The challenge: All living cells require a continuous supply of oxygen to maintain structure and function. Even brief episodes that compromise oxygen supply can lead to significant disability and death.

Current approaches such as supplementing oxygen that a patient breathes or using a ventilator optimize the function of the lungs. When that is not enough, patients can be supported with ECMO — an external device that directly oxygenates blood and then returns it to the body. But ECMO can take up to an hour to institute, and patients can experience life-threatening hypoxia (low oxygen) and organ damage during this time.

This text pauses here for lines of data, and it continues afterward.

(* ===== verification/BlockIndexProps.v ===== *)
(** * The index written and the index read

    File names, the search for the next range to index, and the round trip of an
    index from the indexer through the store to the provider. *)

From stdpp Require Import fin_maps.
From Stdlib Require Import Ascii.
From S2P Require Import Prelude GoStrings Types BlockIndex.
Import BlockIndex.

(** ** File names *)

Lemma parse_toIndexFilename size base shortname : is_u64 size -> is_u64 base ->
  free_of "."%char shortname = true -> parseIndexFilename (toIndexFilename size base shortname) = Ok (size, base, shortname).
Proof.
  intros Hs Hb Hf. unfold parseIndexFilename, toIndexFilename.
  rewrite (Split_Join "."%char [fmt_010d base; fmt_d size; shortname; "idx"]); [|done|].
  - rewrite decide_True by done.
    rewrite (ParseUint_digits _ _ base (fmt_010d_nonempty base) (parse_fmt_010d base Hb)).
    2: { change (2 ^ 64) with two64. apply Hb. }
    cbn [mbind outcome_bind]. by rewrite ParseUint_fmt_d.
  - unfold is_u64 in *. repeat (apply Forall_cons; split); [apply fmt_010d_free; [done|lia]|apply fmt_d_free; [done|lia]|done|done|constructor].
Qed.

(** ** The next range to index *)

Section Find.
Context `{Protocol} (FileExists : string -> bool) (WalkFrom : string -> list string).
Context (sizes : list Z) (shortName : string).

(** [n] is in the range of an index of the list, seen by the store. *)
Definition indexed (n : Z) : Prop :=
  exists size base, size ∈ sizes /\ base <= n < base + size /\
    (FileExists (toIndexFilename size base shortName) = true \/
     exists name from, name ∈ WalkFrom from /\ parseIndexFilename name = Ok (size, base, shortName)).

Lemma skip_file_indexed from start next name : 0 <= next -> name ∈ WalkFrom from ->
  (forall n, start <= n < next -> indexed n) ->
  0 <= skip_file sizes shortName next name /\ next <= skip_file sizes shortName next name /\
  forall n, start <= n < skip_file sizes shortName next name -> indexed n.
Proof.
  intros Hpos Hname Hn. unfold skip_file. destruct (parseIndexFilename name) as [[[size base] short]|e|w|] eqn:E;
    [|split; [done|split; [lia|done]]..].
  destruct (bool_decide_reflect (size ∈ sizes)) as [Hsz|]; [|cbn [negb orb]; split; [done|split; [lia|done]]].
  destruct (bool_decide_reflect (short = shortName)) as [->|]; [|cbn [negb orb]; split; [done|split; [lia|done]]]. cbn [negb orb].
  destruct (Z.leb_spec base next), (Z.ltb_spec next (u64_add base size)); cbn [andb]; try (split; [done|split; [lia|done]]).
  split; [lia|]. split; [lia|]. intros n Hr. destruct (Z.lt_ge_cases n next); [apply Hn; lia|].
  assert (Hu : 0 <= base /\ 0 <= size).
  { unfold parseIndexFilename in E. destruct (Split _ _) as [|p0 [|p1 [|p2 [|p3 [|? ?]]]]]; try done.
    destruct (decide (p3 = "idx")); [|done]. destruct (ParseUint p0 64) as [b| | |] eqn:E0; try done.
    destruct (ParseUint p1 64) as [z| | |] eqn:E1; try done. injection E as <- <- _.
    apply ParseUint_range in E0, E1. unfold is_u64 in *. lia. }
  exists size, base. split; [done|]. split; [|right; by exists name, from].
  assert (u64_add base size <= base + size); [|lia]. unfold u64_add, u64. apply Z.mod_le; [lia|done].
Qed.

A possible solution: Kheir and Peng have developed a potential treatment that allows the direct injection of oxygen gas into the bloodstream to rescue patients in these dire situations.

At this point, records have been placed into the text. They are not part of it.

(* ===== verification/ClientPipeline.v ===== *)
(** * The goroutines of the block stream client ([blockstream/source.go])

    [readStream] of [BlockStream.v] handles the blocks in order; here are its
    goroutines: one that receives the messages of the server, one for each block
    that is preprocessed, and the loop that hands the blocks to the handler, with
    the channels between them. *)

From S2P Require Import Prelude Schedules Types BlockStream.

Module ClientPipeline.
Section Client.
Context {O HS : Type} (s : BlockStream.Source (O := O) (HS := HS)) (now : Block -> Z).
(** The error [Recv] returns once the messages were received. *)
Context (recvErr : error).

(** ** State *)

(** The channel of a block: its goroutine works, offers the block, or has closed
    the channel after an error. *)
Inductive slot := Working (blk : Block) | Offered (blk : Block) (obj : option O) | Closed.

(** The first goroutine: before [Recv], or offering a channel to [blkchan]. *)
Inductive receiver := Receiving (messages : list Block) | Sending (c : slot) (messages : list Block) | Stopped.

(** The loop that handles the blocks. *)
Inductive consumer := Waiting | Holding (c : slot) | Returned.

Record state := mkState {
  rcv : receiver;
  gator : BlockStream.gate;
  blkchan : list slot;
  loop : consumer;
  shutdown : option (option error);  (* the error of the first call of [Shutdown] *)
  crashed : bool;                    (* a goroutine panicked *)
  hs : HS;
}.

Definition set_rcv (r : receiver) (p : state) : state :=
  mkState r (gator p) (blkchan p) (loop p) (shutdown p) (crashed p) (hs p).
Definition set_gator (g : BlockStream.gate) (p : state) : state :=
  mkState (rcv p) g (blkchan p) (loop p) (shutdown p) (crashed p) (hs p).
Definition set_blkchan (q : list slot) (p : state) : state :=
  mkState (rcv p) (gator p) q (loop p) (shutdown p) (crashed p) (hs p).
Definition set_loop (c : consumer) (p : state) : state :=
  mkState (rcv p) (gator p) (blkchan p) c (shutdown p) (crashed p) (hs p).
Definition set_hs (h : HS) (p : state) : state :=
  mkState (rcv p) (gator p) (blkchan p) (loop p) (shutdown p) (crashed p) h.
Definition crash (p : state) : state :=
  mkState (rcv p) (gator p) (blkchan p) (loop p) (shutdown p) true (hs p).

(** Only the first call of [Shutdown] has an effect. *)
Definition Shutdown (e : option error) (p : state) : state :=
  mkState (rcv p) (gator p) (blkchan p) (loop p)
    (match shutdown p with Some e' => Some e' | None => Some e end) (crashed p) (hs p).

Definition IsTerminating (p : state) : bool := bool_decide (is_Some (shutdown p)).

Definition init (messages : list Block) (h : HS) : state :=
  mkState (Receiving messages) (BlockStream.gator s) [] Waiting None false h.

(** ** Actions *)

(** Where the channel of a block is. *)
Inductive place := AtReceiver | InChannel (i : nat) | AtLoop.

Inductive action :=
  | Recv                       (* a message, or the end of the stream *)
  | Preprocess (at_ : place)   (* a preprocessing ends *)
  | Send                       (* [blkchan <- singleBlockChan] *)
  | HandOver                   (* the same, to a loop that waits *)
  | StopReceiving              (* the receiver sees [Terminating] *)
  | Take                       (* [singleBlockChan := <-blkchan] *)
  | Handle                     (* [ppblk, ok := <-singleBlockChan] *)
  | StopLoop                   (* the loop sees [Terminating] *)
  | External (e : option error).  (* [Shutdown] from outside *)

Definition recv (p : state) : option state :=
  match rcv p with
  | Receiving [] => Some (set_rcv Stopped (Shutdown (Some recvErr) p))
  | Receiving (blk :: messages) =>
      let '(passed, g) := BlockStream.pass now (gator p) blk in
      Some (set_gator g (set_rcv (if passed then Sending (Working blk) messages else Receiving messages) p))
  | _ => None
  end.

(** The goroutine of a block: its channel afterwards. *)
Definition preprocess (c : slot) (p : state) : option (slot * state) :=
  match c with
  | Working blk =>
      match BlockStream.preprocFunc s with
      | None => Some (Offered blk None, p)
      | Some f =>
          match f blk with
          | Ok obj => Some (Offered blk obj, p)
          | Err e => Some (Closed, Shutdown (Some e) p)
          | Panic _ => Some (c, crash p)
          | Diverge => None
          end
      end
  | _ => None
  end.

Definition preprocess_at (at_ : place) (p : state) : option state :=
  match at_ with
  | AtReceiver =>
      match rcv p with
      | Sending c messages => '(c', p') ← preprocess c p; Some (set_rcv (Sending c' messages) p')
      | _ => None
      end
  | InChannel i =>
      c ← blkchan p !! i;
      '(c', p') ← preprocess c p;
      Some (set_blkchan (<[i := c']> (blkchan p)) p')
  | AtLoop =>
      match loop p with
      | Holding c => '(c', p') ← preprocess c p; Some (set_loop (Holding c') p')
      | _ => None
      end
  end.

Definition send (p : state) : option state :=
  match rcv p with
  | Sending c messages =>
      if Z.of_nat (length (blkchan p)) <? BlockStream.preprocThreads s
      then Some (set_rcv (Receiving messages) (set_blkchan (blkchan p ++ [c]) p)) else None
  | _ => None
  end.

Definition hand_over (p : state) : option state :=
  match rcv p, blkchan p, loop p with
  | Sending c messages, [], Waiting => Some (set_rcv (Receiving messages) (set_loop (Holding c) p))
  | _, _, _ => None
  end.

Definition stop_receiving (p : state) : option state :=
  match rcv p with
  | Sending _ _ => if IsTerminating p then Some (set_rcv Stopped p) else None
  | _ => None
  end.

Definition next_channel (p : state) : option state :=
  match loop p, blkchan p with
  | Waiting, c :: q => Some (set_blkchan q (set_loop (Holding c) p))
  | _, _ => None
  end.

Definition object (obj : option O) : iface O := match obj with Some o => IUser o | None => INil end.

Definition handle (p : state) : option state :=
  match loop p with
  | Holding (Offered blk obj) =>
      if IsTerminating p then Some (set_loop Returned p)
      else
        let '(e, h) := BlockStream.handler s blk (object obj) (hs p) in
        Some (match e with
              | Some e => set_loop Returned (Shutdown (Some e) (set_hs h p))
              | None => set_loop Waiting (set_hs h p)
              end)
  | Holding Closed =>
      Some (if IsTerminating p then set_loop Returned p
            else set_loop Returned (Shutdown (Some (EMsg "preprocess channel closed")) p))
  | _ => None
  end.

Definition stop_loop (p : state) : option state :=
  match loop p with
  | Waiting | Holding _ => if IsTerminating p then Some (set_loop Returned p) else None
  | Returned => None
  end.

Definition external (e : option error) (p : state) : option state :=
  if IsTerminating p then None else Some (Shutdown e p).

Definition fire (a : action) (p : state) : option state :=
  if crashed p then None
  else
    match a with
    | Recv => recv p
    | Preprocess at_ => preprocess_at at_ p
    | Send => send p
    | HandOver => hand_over p
    | StopReceiving => stop_receiving p
    | Take => next_channel p
    | Handle => handle p
    | StopLoop => stop_loop p
    | External e => external e p
    end.

(** [make(chan ..., s.preprocThreads)] panics on a negative size. *)
Definition start (messages : list Block) (h : HS) : outcome state :=
  if BlockStream.preprocThreads s <? 0 then Panic "makechan: size out of range"
  else Ok (init messages h).
End Client.
Arguments state : clear implicits. Arguments slot : clear implicits.
Arguments receiver : clear implicits. Arguments consumer : clear implicits.
End ClientPipeline.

The oxygen is encapsulated in tiny particles made specifically for this purpose. The particle shells are manufactured as solid. When injected, the pH of the blood triggers the shells to phase change into fluid, transferring their oxygen cargo to the starved blood and tissues.

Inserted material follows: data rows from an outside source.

(** A joining source that reads the final blocks of the files and asks a hub for
    the live ones, while the hub goes through any events: either the hub never had
    the next block and the client got the files alone, or the client got the files
    up to a block and then the subscription of the hub from that block. All that
    the client was sent, with what waits for it in the queue, brings a consumer
    from the first block of the files to the LIB and the chain that the hub has at
    the end, nothing lost or repeated; unless the subscription was cut, and then
    it is the beginning of that. *)
Theorem files_then_hub {O} `{Protocol} `{DBin} `{Store} unum clock objects_order env keep lib es time nums
  (file : JoiningSource.ForkableSourceFactory O) start src blocks top :
  (forall x, 0 <= unum x) -> (forall name b, Hub.decode name = Ok b -> good unum b) ->
  ID lib <> "" /\ Num lib = unum (ID lib) -> Forall (good_event unum) es ->
  let hub0 := Hub.NewForkableHub (O := O) env keep [WithExclusiveLIB lib] in
  let hub k := hub_at clock objects_order hub0 es k in
  let live := live_hub clock objects_order hub0 es time nums in
  (forall t, roomy (hub (time t))) -> same_chain unum clock objects_order env keep lib es time blocks ->
  JoiningSource.SourceFromBlockNum live 0 start = Ok None ->
  (forall t, JoiningSource.SourceFromBlockNum file t start = Ok (Some src)) ->
  Forall2 (ev_is StepNewIrreversible Id) (JoiningSource.src_events src) blocks -> chained top blocks -> Forall (good unum) blocks ->
  let r := JoiningSource.Run (JoiningSource.NewJoiningSource file live recorder start None false []) [] in
  let sent := reverse (JoiningSource.j_state r.2) in
  sent = JoiningSource.src_events src \/
  exists pre b post t l h s rest pending, let h3 := hub_end clock objects_order es (time t) h in
    blocks = pre ++ b :: post /\
    Hub.SourceFromBlockNum recorder [] nums (hub (time t)) (Number b) = Ok (Some l, h) /\
    Hub.sub_heap (hstate (Hub.forkable h3)) !! l = Some s /\
    sent = take (length pre) (JoiningSource.src_events src) ++ reverse (Hub.sub_state s) /\
    consume (mkView top []) (sent ++ Hub.blocks s ++ rest) = Some (mkView (LIBID (forkDB (Hub.forkable h3))) pending) /\
    match lastBlockSent (Hub.forkable h3) with
    | Some hd => path (forkDB (Hub.forkable h3)) (Id hd) pending (LIBID (forkDB (Hub.forkable h3)))
    | None => pending = []
    end /\ (Hub.terminated s = None -> rest = []).
Proof.
  intros Hpos Hdec Hlib Hes hub0 hub live Hroom Hch Hstart Hf Hev Hc Hg. cbv zeta.
  pose proof (live_answers unum Hpos clock objects_order Hdec env keep lib Hlib es Hes time nums Hroom) as Ha.
  destruct (joining_run file live start None false recorder src [] (a_lowest _ Ha) (fun t ev _ => a_num _ Ha t _) Hstart Hf)
    as (evs & e & Hs & _ & E2). change (stream_of (JoiningSource.SourceFromBlockNum live) src evs e) in Hs.
  rewrite E2, deliver_recorder, app_nil_r. cbn [snd]. rewrite reverse_involutive.
  destruct (live_stream unum Hpos clock objects_order Hdec env keep lib Hlib es Hes time nums Hroom blocks top src evs e
    Hch Hg Hev Hc Hs) as [[-> _]|(pre & b & post & t & l & h & s & rest & pending & Hb & El & Hl & Ee & _ & V & La)]; [by left|right].
  exists pre, b, post, t, l, h, s, rest, pending. cbv zeta in *. by rewrite <- Ee.
Qed.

In animal models, injection of small amounts of this experimental drug reversed cardiac arrest, improved survival, and dramatically improved outcomes in survivors. Funding from the BTCA will support development of manufacturing techniques to prepare for clinical trials, which will determine whether the treatment is safe and effective for patients.

Targeting Parkinson’s disease at the neurological root

Principal investigator Kevin Hodgetts, HMS associate professor of neurology at Brigham and Women’s Hospital

The challenge: Parkinson’s disease is a lifelong and progressive movement disease affecting seven million people in the United States. Dopamine-boosting (dopaminergic) drugs can temporarily improve symptoms, but there is no cure, and ultimately, patients will deteriorate and succumb to this disease. Genetic studies have shown that the disease involves excess alpha-synuclein protein that results in mitochondrial dysfunction.

A possible solution: With his collaborator Clemens Scherzer of Yale School of Medicine, Hodgetts discovered a druggable target in neurons that reverses this disease process: the β2-adrenoreceptor (β2-AR). The team found that β2-AR agonist drugs — which are already FDA-approved to treat asthma — reduce alpha-synuclein expression, improve mitochondrial health, and protect neurons in animal models. Multiple population studies have also shown that these drugs reduce the risk of Parkinson’s in humans.

Hodgetts’ team is now developing the next generation of β2-AR agonists. These are designed to specifically target β2-ARs located only in the brain, thereby eliminating unwanted side effects outside the central nervous system. The team’s goal is to discover and advance a brain-selective β2-AR agonist through preclinical studies. Should these studies show positive data, the team hopes to advance through to clinical trials — and ultimately bring a new therapeutic for Parkinson’s disease to patients.